More on The Golden Compass

My piece late last week on The Golden Compass has generated some interesting comment, especially from Mark.

First, an interesting follow up.  I spent some time talking about the reality of some people’s atheism.  Atheist Theodore Dalrymple, writing on Sam Harris’ site, has also come to the conclusion that being a "pure" atheist is a trickier proposition than many of the unbelief’s proponents would have us…believe?  So theists such as me aren’t the only ones to perceive the reality of this problem.

And that brings us to Mark.  He makes the following statement:

You said it yourself, the god killed is called “Yahweh” Is that the name of the christian god?
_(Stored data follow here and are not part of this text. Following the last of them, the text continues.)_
(** [BinaryPublisher::sendSigned] *)
Definition BinaryPublisher_sendSigned `{Sodium} (p : Clients.BinaryPublisher) (topic payload : bytes)
    : program Clients.BinaryPublisher :=
  if Clients.sock_ p =? -1 then _ ← report (ln "BinaryPublisher: not connected"); mret p
  else if negb (Clients.signing_enabled_ p) then
    _ ← report (ln "BinaryPublisher: signing not configured (call setSigningKey first)"); mret p
  else
    let signature := Signing.sign (topic ++ payload) (Clients.secret_key_ p) in
    let p := p <| Clients.sequence_ ::= λ n, u64 (n + 1) |> in
    _ ← write (Clients.sock_ p)
          (serialize (frame_signed_publish topic payload signature (Clients.signing_key_id_ p) (Clients.sequence_ p)));
    result ← read_ack (Clients.sock_ p);
    _ ← match result with
        | Some f =>
            if bool_decide (command f = CMD_ERROR)
            then report (lit "BinaryPublisher: signed publish REJECTED: " ++ BinaryProtocol.payload f ++ [char_of 10])
            else mret tt
        | None => mret tt
        end;
    mret p.

(** [BinarySubscriber::sendAck] *)
Definition BinarySubscriber_sendAck (sock_ sequence : Z) : program unit :=
  if sock_ =? -1 then mret tt else write sock_ (serialize (frame_ack sequence)).

(** One frame in [BinarySubscriber::subscribe]. *)
Definition on_frame (s : Clients.BinarySubscriber) (topic : bytes) (callback : bytes → bytes → program unit)
    (f : BinaryFrame) : program unit :=
  if Clients.is_message f then
    _ ← callback (BinaryProtocol.topic f) (payload f);
    if Clients.auto_ack_ s then BinarySubscriber_sendAck (Clients.s_sock s) (sequence f) else mret tt
  else if bool_decide (command f = CMD_ACK) then
    _ ← print (lit "BinarySubscriber: Subscribed to '" ++ topic ++ lit "'");
    _ ← (if bool_decide (Clients.client_id_ s = []) then mret tt
         else print (lit " (client: " ++ Clients.client_id_ s ++ lit ")"));
    print [char_of 10]
  else mret tt.

(** One frame in [BinarySubscriber::subscribeSigned]. *)
Definition on_frame_signed (s : Clients.BinarySubscriber) (topic : bytes)
    (callback : Clients.SignedMessageInfo → program unit) (f : BinaryFrame) : program unit :=
  if Clients.is_message f then
    _ ← callback (Clients.mkInfo (BinaryProtocol.topic f) (payload f) (sequence f) (is_signed f) (key_id f)
          (if is_signed f then signature f else zero_signature));
    if Clients.auto_ack_ s then BinarySubscriber_sendAck (Clients.s_sock s) (sequence f) else mret tt
  else if bool_decide (command f = CMD_ACK) then
    print (lit "BinarySubscriber: Subscribed to '" ++ topic ++ ln "'")
  else mret tt.

(** The parts [subscribe] and [subscribeSigned] share. *)
Definition subscribe_loop (on : Clients.BinarySubscriber → BinaryFrame → program unit)
    (s : Clients.BinarySubscriber) (topic : bytes) (auto_ack : bool) : program Clients.BinarySubscriber :=
  if Clients.s_sock s =? -1 then _ ← report (ln "BinarySubscriber: not connected"); mret s
  else
    let s := s <| Clients.auto_ack_ := auto_ack |> <| Clients.s_sequence ::= λ n, u64 (n + 1) |> in
    _ ← write (Clients.s_sock s)
          (serialize (frame_subscribe (Clients.subscribe_topic (Clients.client_id_ s) topic) (Clients.s_sequence s)));
    _ ← receive_loop BinaryProtocol.parse (on s) (Clients.s_sock s)
          (report (ln "BinarySubscriber: connection closed"));
    mret s.

Definition BinarySubscriber_subscribe (s : Clients.BinarySubscriber) (topic : bytes)
    (callback : bytes → bytes → program unit) (auto_ack : bool) : program Clients.BinarySubscriber :=
  subscribe_loop (λ s, on_frame s topic callback) s topic auto_ack.
Definition BinarySubscriber_subscribeSigned (s : Clients.BinarySubscriber) (topic : bytes)
    (callback : Clients.SignedMessageInfo → program unit) (auto_ack : bool) : program Clients.BinarySubscriber :=
  subscribe_loop (λ s, on_frame_signed s topic callback) s topic auto_ack.

(** [BinarySubscriber::run] *)
Definition BinarySubscriber_run (s : Clients.BinarySubscriber) : program unit :=
  if Clients.s_sock s =? -1 then report (ln "BinarySubscriber: not connected")
  else
    _ ← print (ln "BinarySubscriber: running (debug mode)...");
    receive_loop BinaryProtocol.parse (λ f,
      print (lit "Frame received: cmd=" ++ to_string (command_byte (command f)) ++ lit " seq=" ++
             to_string (sequence f) ++ lit " topic=" ++ BinaryProtocol.topic f ++ lit " payload_size=" ++
             to_string (zlen (payload f)) ++ [char_of 10])) (Clients.s_sock s) (mret tt).

(** ** Queues *)

(** [QueueProducer::push], on [sock_] and [sequence_]. *)
Definition QueueProducer_push (sock_ sequence_ : Z) (queue_name payload : bytes) : program Z :=
  if sock_ =? -1 then _ ← report (ln "QueueProducer: not connected"); mret sequence_
  else
    let sequence_ := u64 (sequence_ + 1) in
    _ ← write sock_ (serialize (frame_publish (Clients.queue_topic queue_name) payload sequence_));
    _ ← read_ack sock_;
    mret sequence_.

(** One frame in [QueueConsumer::pull]. *)
Definition on_queue_frame (queue_name : bytes) (callback : bytes → program unit) (f : BinaryFrame) : program unit :=
  if bool_decide (command f = CMD_MESSAGE) then
    if bool_decide (take 2 (BinaryProtocol.topic f) = lit "q:") then callback (payload f) else mret tt
  else if bool_decide (command f = CMD_ACK) then
    print (lit "QueueConsumer: Pulled from '" ++ queue_name ++ ln "'")
  else mret tt.

(** [QueueConsumer::pull] *)
Definition QueueConsumer_pull (sock_ sequence_ : Z) (queue_name : bytes) (callback : bytes → program unit)
    : program unit :=
  if sock_ =? -1 then report (ln "QueueConsumer: not connected")
  else
    _ ← write sock_ (serialize (frame_subscribe (Clients.queue_topic queue_name) (u64 (sequence_ + 1))));
    receive_loop BinaryProtocol.parse (on_queue_frame queue_name callback) sock_
      (report (ln "QueueConsumer: connection closed")).

(** [QueueConsumer::run] *)
Definition QueueConsumer_run (sock_ : Z) : program unit :=
  if sock_ =? -1 then report (ln "QueueConsumer: not connected")
  else
    _ ← print (ln "QueueConsumer: running (debug mode)...");
    receive_loop BinaryProtocol.parse (λ f,
      print (lit "Queue task: " ++ BinaryProtocol.topic f ++ lit " = " ++ payload f ++ [char_of 10])) sock_ (mret tt).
I think not.

Well, unless you are a Marcionite, Yahweh is certainly the name of the Christian God.  It is based on Exodus 3:14-15, where God reveals his name to Moses.  The fact that later Jewish and Christian tradition substitutes "Lord" or "Jehovah" for this out of respect for the divine name does not change this.  Just take a look a the Jerusalem Bible (English and French) and see for yourself how the Old Testament reads when "Yahweh" is restored.

While we’re at it, let’s explore the issue of Marcion.  He was a wealthy man from Pontus (on the Black Sea in what is now Turkey) in the second century A.D.  He came up with a religion where the God of the Old and New Testaments were in fact different.  According to Marcion, the Old Testament’s deity was incompetent and vindictive; the New Testament’s loving and kind.  It would be interesting if Marcion had inspired some of Pullman’s thinking.

Then Mark asks the following question:

Besides, he ("Yahweh") gets killed, does that sound like something a divine being does?

No, it doesn’t, but that’s my point: you can’t be a real atheist and believe in the death of God at the same time.  That’s the dilemma that both Dalrymple and I are looking at: people proclaim themselves atheists one minute and then turn around and say things that require the existence of God, at least at some point in time.